[day] (n. com. FANTAS.)
Dans la longue liste des animaux plus ou moins surannés, du tyrannosaure – dont nous devrions chaque jour remercier la météorite extinctrice car il est à peu près certain qu’il aurait fait de nos pauvres carcasses un amuse-bouche s’ils les avaient croisées – au dodo qui est désormais une bière qui se boit à l’ombre de la case puisqu’on a mangé le dernier, il en est un qui figure depuis peu.
Non pas le yéti dont on sait désormais qu’il n’est que le résultat du cocktail imagination-altitude-fatigue-substances illicites, non pas big foot qui lui s’aperçoit facilement après quelques Budweiser et Chamallows grillés, non pas Nessie qui assure aux Highlands d’autres visiteurs que les moutons et s’est donc avérée n’être qu’une farce commerciale, mais une sorte de chamois aux pattes plus courtes d’un côté que de l’autre : le dahu.
Griffons, sirènes, centaures, licornes, lézards solaires répertoriés dans le Physiologus ne sont rien à côté du dahu.

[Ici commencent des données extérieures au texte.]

(** C2. On ["+25471234567"], an argument with the international prefix
    [+254] and eleven digits, [normalize_phone] gives back the digits
    ["25471234567"]: the prefix is not rewritten to the local leading zero,
    which would give ["071234567"]. The [+] is deleted before the test for
    ["+254"], which therefore never succeeds. *)
Theorem normalize_phone_keeps_plus_prefix :
  forall nd : N -> bool,
    normalize_phone nd (Some (py "+25471234567")) = py "25471234567" /\
    normalize_phone nd (Some (py "+25471234567")) <> py "0" ++ py "71234567" /\
    (forall s, startswith (Re.sub_nondigit nd s) (py "+254") = false).
Proof.
  intros nd. split; [reflexivity |]. split; [by vm_compute |].
  intros s. apply startswith_plus_dead.
Qed.

(** ** Carrier phone numbers *)

Section CarrierPhone.

Context `{C : Collaborators}.

Lemma is_valid_safaricom_phone_unfold phone :
  is_valid_safaricom_phone phone =
  let n := normalize_phone unicode_Nd phone in
  (10 <=? length n)%nat
  && match pn_parse n (py "KE") with
     | Some parsed => pn_is_valid_number parsed
     | None => false
     end
  && bool_decide (take 4 n ∈ SAFARICOM_PREFIXES).
Proof.
  unfold is_valid_safaricom_phone. cbv zeta.
  destruct (normalize_phone unicode_Nd phone) as [|c n] eqn:Hn.
  - done.
  - rewrite bool_decide_eq_false_2 by done. cbn [orb].
    rewrite Nat.ltb_antisym.
    destruct (10 <=? length (c :: n))%nat; cbn [negb andb]; [| done].
    destruct (pn_parse (c :: n) (py "KE")) as [parsed |]; [| done].
    by destruct (pn_is_valid_number parsed).
Qed.

(** Any rendering of 0712345678 is accepted once the library deems that
    number valid. *)
Lemma is_valid_safaricom_phone_0712 raw :
  normalize_phone unicode_Nd (Some raw) = py "0712345678" ->
  (exists parsed, pn_parse (py "0712345678") (py "KE") = Some parsed /\
                  pn_is_valid_number parsed = true) ->
  is_valid_safaricom_phone (Some raw) = true.
Proof.
  intros Hn (parsed & Hparse & Hvalid). rewrite is_valid_safaricom_phone_unfold.
  cbv zeta. rewrite Hn, Hparse, Hvalid. by vm_compute.
Qed.

(** C3. [is_valid_safaricom_phone] works on the normalised argument [n]:
    it is false when [n] has fewer than ten characters (the empty string
    included), false when the phone-number library cannot parse [n] for
    the region or deems the parsed number invalid, and otherwise true
    exactly when the first four characters of [n] are in
    [SAFARICOM_PREFIXES]. ["0712345678"] is accepted when the library
    deems it valid, and ["0700000000"] is rejected whatever the library
    says. *)
Theorem is_valid_safaricom_phone_spec :
  (forall phone,
     let n := normalize_phone unicode_Nd phone in
     ((length n < 10)%nat -> is_valid_safaricom_phone phone = false) /\
     (pn_parse n (py "KE") = None -> is_valid_safaricom_phone phone = false) /\
     (forall parsed,
        pn_parse n (py "KE") = Some parsed ->
        (pn_is_valid_number parsed = false -> is_valid_safaricom_phone phone = false) /\
        ((10 <= length n)%nat -> pn_is_valid_number parsed = true ->
         (is_valid_safaricom_phone phone = true <-> take 4 n ∈ SAFARICOM_PREFIXES)))) /\
  ((exists parsed, pn_parse (py "0712345678") (py "KE") = Some parsed /\
                   pn_is_valid_number parsed = true) ->
   is_valid_safaricom_phone (Some (py "0712345678")) = true) /\
  is_valid_safaricom_phone (Some (py "0700000000")) = false.
Proof.
  split; [| split].
  - intros phone n. rewrite is_valid_safaricom_phone_unfold. fold n. cbv zeta.
    split; [| split].
    + intros Hlt. apply Nat.leb_gt in Hlt. by rewrite Hlt.
    + intros ->. by rewrite andb_false_r.
    + intros parsed ->. split.
      * intros ->. by rewrite andb_false_r.
      * intros Hlen Hvalid. apply Nat.leb_le in Hlen. rewrite Hlen, Hvalid.
        cbn [andb]. apply bool_decide_eq_true.
  - intros Hlib. by apply is_valid_safaricom_phone_0712.
  - rewrite is_valid_safaricom_phone_unfold.
    change (normalize_phone unicode_Nd (Some (py "0700000000"))) with (py "0700000000").
    cbv zeta.
    replace (bool_decide (take 4 (py "0700000000") ∈ SAFARICOM_PREFIXES)) with false
      by (by vm_compute).
    by rewrite andb_false_r.
Qed.

End CarrierPhone.

Section SampleCarrierPhone.

#[local] Existing Instance Sample.collaborators.

(** The sample library deems 0712345678 valid. *)
Lemma is_valid_safaricom_phone_spec_witness :
  (exists parsed, pn_parse (py "0712345678") (py "KE") = Some parsed /\
                  pn_is_valid_number parsed = true) /\
  is_valid_safaricom_phone (Some (py "0712345678")) = true.
Proof.
  assert (H : exists parsed, pn_parse (py "0712345678") (py "KE") = Some parsed /\
                             pn_is_valid_number parsed = true).
  { exists (py "0712345678"). split; reflexivity. }
  split; [exact H |].
  exact (proj1 (proj2 is_valid_safaricom_phone_spec) H).
Defined.

End SampleCarrierPhone.

(** ** Role gate *)

Section RoleGate.

Context `{C : Collaborators}.

Lemma json_eq_str_true v s : json_eq_str v s = true <-> v = JStr s.
Proof.
  destruct v; simpl; try (split; [done | intros; discriminate]).
  unfold str_eqb. rewrite bool_decide_eq_true. split; [by intros -> | by intros [= ->]].
Qed.

Lemma role_mismatch_false claims required :
  role_mismatch claims required = false <-> claims !! "role"%string = Some (JStr required).
Proof.
  unfold role_mismatch. destruct (claims !! "role"%string) as [v |]; simpl.
  - rewrite negb_false_iff, json_eq_str_true. split; [by intros -> | by intros [= ->]].
  - split; discriminate.
Qed.

(** C6. For a request whose token verifies with claims [claims], the gate
    answers 403 "Forbidden" whatever the wrapped handler is, leaving the
    state untouched, if and only if [claims] has no role claim or its role
    claim differs from the required role; when the role claim is the
    required role, the gate behaves as the wrapped handler. *)
Theorem role_required_spec (required : pystr) (req : Request)
        (claims : gmap string json) (w : World) :
  verify_jwt_in_request req = Ok claims ->
  ((forall fn, run (role_required required fn req) w = (Respond forbidden, w)) <->
   (claims !! "role"%string = None \/
    exists v, claims !! "role"%string = Some v /\ v <> JStr required)) /\
  (claims !! "role"%string = Some (JStr required) ->
   forall fn, role_required required fn req w = fn req w).
Proof.
  intros Hjwt.
  assert (Hgate : forall fn, role_required required fn req w =
            if role_mismatch claims required
            then (Return forbidden, w) else fn req w).
  { intros fn. unfold role_required. rewrite Hjwt. unfold_m.
    destruct (role_mismatch claims required); reflexivity. }
  split.
  - split.
    + intros Hall.
      destruct (claims !! "role"%string) as [v |] eqn:Hrole; [right | by left].
      exists v. split; [done |]. intros ->.
      specialize (Hall (fun _ => mret (Response 200 JNull))).
      unfold run in Hall. rewrite Hgate in Hall.
      apply role_mismatch_false in Hrole. rewrite Hrole in Hall.
      unfold_m. discriminate.
    + intros Hmis fn. unfold run. rewrite Hgate.
      destruct (role_mismatch claims required) eqn:Hm. 1: done.
      apply role_mismatch_false in Hm.
      destruct Hmis as [Hnone | (v & Hv & Hne)]; congruence.
  - intros Hrole fn. rewrite Hgate.
    apply role_mismatch_false in Hrole. by rewrite Hrole.
Qed.

End RoleGate.

Section SampleRoleGate.

#[local] Existing Instance Sample.collaborators.

(** A patient's token at a handler that requires ADMIN, and at one that
    requires PATIENT. *)
Lemma role_required_spec_witness :
  let req := {| args := ∅; get_json := ∅; bearer := Some (py "patient-token") |} in
  let ok := fun _ : Request => (mret (Response 200 JNull) : M response) in
  run (role_required (py "ADMIN") ok req) Sample.empty_world
    = (Respond forbidden, Sample.empty_world) /\
  run (role_required (py "PATIENT") ok req) Sample.empty_world
    = (Respond (Response 200 JNull), Sample.empty_world).
Proof.
  intros req ok.
  pose proof (role_required_spec (py "ADMIN") req
                {[ "role"%string := JStr (py "PATIENT") ]} Sample.empty_world eq_refl)
    as [[_ Hdeny] _].
  pose proof (role_required_spec (py "PATIENT") req
                {[ "role"%string := JStr (py "PATIENT") ]} Sample.empty_world eq_refl)
    as [_ Hpass].
  split.
  - apply Hdeny. right. exists (JStr (py "PATIENT")). split; [reflexivity | discriminate].
  - unfold run. rewrite Hpass; reflexivity.
Defined.

End SampleRoleGate.

(** ** Passwords the hasher can encode *)

Section Encoding.

Context `{C : Collaborators}.

Lemma alnum_encodable nd c :
  Re.alnum nd c = true -> negb (surrogate c) || nd c = true.
Proof.
  unfold Re.alnum, Re.letter, Re.digit, Re.ascii_letter, Re.ascii_digit, surrogate.
  intros H. destruct (N.ltb_spec c 128) as [Hlow | Hhigh].
  - assert ((55296 <=? c)%N = false) as -> by (apply N.leb_gt; lia). done.
  - destruct (nd c); [by rewrite orb_true_r |].
    rewrite orb_false_r in H.
    assert ((55296 <=? c)%N = false) as ->; [| done].
    apply N.leb_gt.
    apply orb_true_iff in H as [H | H]; apply andb_true_iff in H as [_ H];
      apply N.leb_le in H; lia.
Qed.

(** A password the pattern accepts can be encoded: it holds letters, digits
    and at most a final newline. *)
Lemma validate_password_encodable pw :
  validate_password unicode_Nd pw = true -> encodable pw = true.
Proof.
  intros (body & Hs & _ & Hall & _)%validate_password_spec.
  assert (Hbody : encodable body = true).
  { unfold encodable. apply forallb_forall. intros c Hc.
    apply alnum_encodable. rewrite Forall_forall in Hall.
    by apply Hall, list_elem_of_In. }
  destruct Hs as [-> | ->]; [done |].
  unfold encodable in *. rewrite forallb_app, Hbody. done.
Qed.

(** So hashing a password that passed [validate_password] does not raise. *)
Lemma generate_password_hash_arg_valid password :
  validate_password_arg password = Ok true ->
  exists pw, password = Some pw /\ encodable pw = true /\
             generate_password_hash_arg password = Ok (generate_password_hash pw).
Proof.
  destruct password as [pw |]; [| discriminate]. cbn. intros [= Hvalid].
  apply validate_password_encodable in Hvalid as Henc.
  exists pw. unfold generate_password_hash_call. by rewrite Henc.
Qed.

End Encoding.

(** ** Registration *)

Section Registration.

Context `{C : Collaborators}.

Lemma found_first_by_email rows e :
  found (first_by_email rows (Some e)) = true <-> exists u, u ∈ rows /\ email u = e.
Proof.
  unfold first_by_email. induction rows as [|u rows IH]; simpl.
  - split; [discriminate | intros (u & Hin & _); by apply elem_of_nil in Hin].
  - unfold str_eqb at 1. case_bool_decide as Heq.
    + split; [| done]. intros _. exists u. split; [by left | done].
    + rewrite IH. split.
      * intros (v & Hin & Hv). exists v. split; [by right | done].
      * intros (v & Hin & Hv). apply elem_of_cons in Hin as [-> | Hin]; [done |].
        by exists v.
Qed.

Lemma found_first_by_phone rows p :
  found (first_by_phone rows (Some p)) = true <-> exists u, u ∈ rows /\ phone_number u = p.
Proof.
  unfold first_by_phone. induction rows as [|u rows IH]; simpl.
  - split; [discriminate | intros (u & Hin & _); by apply elem_of_nil in Hin].
  - unfold str_eqb at 1. case_bool_decide as Heq.
    + split; [| done]. intros _. exists u. split; [by left | done].
    + rewrite IH. split.
      * intros (v & Hin & Hv). exists v. split; [by right | done].
      * intros (v & Hin & Hv). apply elem_of_cons in Hin as [-> | Hin]; [done |].
        by exists v.
Qed.

(** [register], statement by statement. *)
Lemma register_run req w :
  run (register req) w =
  let data := get_json req in
  match is_valid_email (data !! "email"%string) with
  | Raise e => (Uncaught e, w)
  | Ok false => (Respond (Response 400 (msg "Invalid email address")), w)
  | Ok true =>
      if negb (truthy (data !! "phone"%string))
         || negb (is_valid_safaricom_phone (data !! "phone"%string))
      then (Respond (Response 400
              (msg "Invalid phone number. Must be a valid Safaricom number.")), w)
      else
        match validate_password_arg (data !! "password"%string) with
        | Raise e => (Uncaught e, w)
        | Ok false =>
            (Respond (Response 400
               (msg "Password must be at least 8 characters long, contain letters and numbers")), w)
        | Ok true =>
            if found (first_by_email (db w) (data !! "email"%string))
               || found (first_by_phone (db w) (data !! "phone"%string))
            then (Respond already_registered, w)
            else
              match generate_password_hash_arg (data !! "password"%string) with
              | Raise e => (Uncaught e, w)
              | Ok hashed =>
                  match insert_row (db w) (new_user_args req hashed (py "PATIENT")) with
                  | Ok (rows, _) =>
                      (Respond (Response 201 (msg "User registered successfully")),
                       set_db rows w)
                  | Raise e => (Uncaught e, w)
                  end
              end
        end
  end.
Proof.
  unfold register, db_session_add_commit, new_user_args. cbv zeta. unfold_m.
  branch (is_valid_email (get_json req !! "email"%string)) as [[|] | e].
  branch (negb (truthy (get_json req !! "phone"%string))
          || negb (is_valid_safaricom_phone (get_json req !! "phone"%string))).
  branch (validate_password_arg (get_json req !! "password"%string)) as [[|] | e].
  branch (found (first_by_email (db w) (get_json req !! "email"%string))
          || found (first_by_phone (db w) (get_json req !! "phone"%string))).
  branch (generate_password_hash_arg (get_json req !! "password"%string)) as [h | e].
  by destruct (insert_row _ _) as [[rows u] | e].
Qed.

S’il ne figure d’ailleurs pas dans le bestiaire référent des animaux et de leur moralité, c’est que le dahu est bien d’une espèce différente de ces bestioles là : le dahu sait se protéger et se cacher de l’homme qui aimerait tant en faire un trophée de cabinet de curiosités.
Le dahu vit en montagne. C’est-à-dire dans une zone du pays peu fréquentée (en dehors des vacances de février au cours desquelles le Parisien aime s’y rendre pour boire des verres de piquette bouillie parfumée à la cannelle, mais ceci est une autre histoire), ce qui lui assure un relatif anonymat. Par ailleurs le crétin des Alpes n’est pas belliqueux pour un sou.
Car c’est le citadin et lui seul qui chasse le dahu. Ou plus précisément c’est au citadin tout juste débarqué de son véhicule aux roues enchaînées que l’on fait chasser le dahu.
Le naïf posté pendant des heures dans la montagne avec son sac spécialement étudié pour la chasse au dahu se perdra, tandis que les autochtones taquins censés lui servir de rabatteurs s’empiffreront de fromage fondu et s’humecteront le gosier de breuvages frelatés qui permettent de survivre aux grands froids. Il reviendra bredouille, évidemment, mais content d’avoir quelques instants retrouvé l’ambiance bite au cirage du 3ᵉ régiment de parachutistes d’infanterie de marine où il avait servi la nation, du temps de la conscription obligatoire.
Ce plaisir fugace de la vénerie montagnarde est désormais suranné, remplacé dans l’imaginaire collectif par une cupide marmotte publicitaire mettant du chocolat dans du papier aluminium dont le but mercantile semble échapper au moderne tout comme le dahu échappait à son père…
Qu’importe, le dahu a rejoint sirènes, centaures et griffons dans les rêves fantastiques où il gambade tranquillement avec ses deux pattes plus courtes d’un côté. Il est heureux.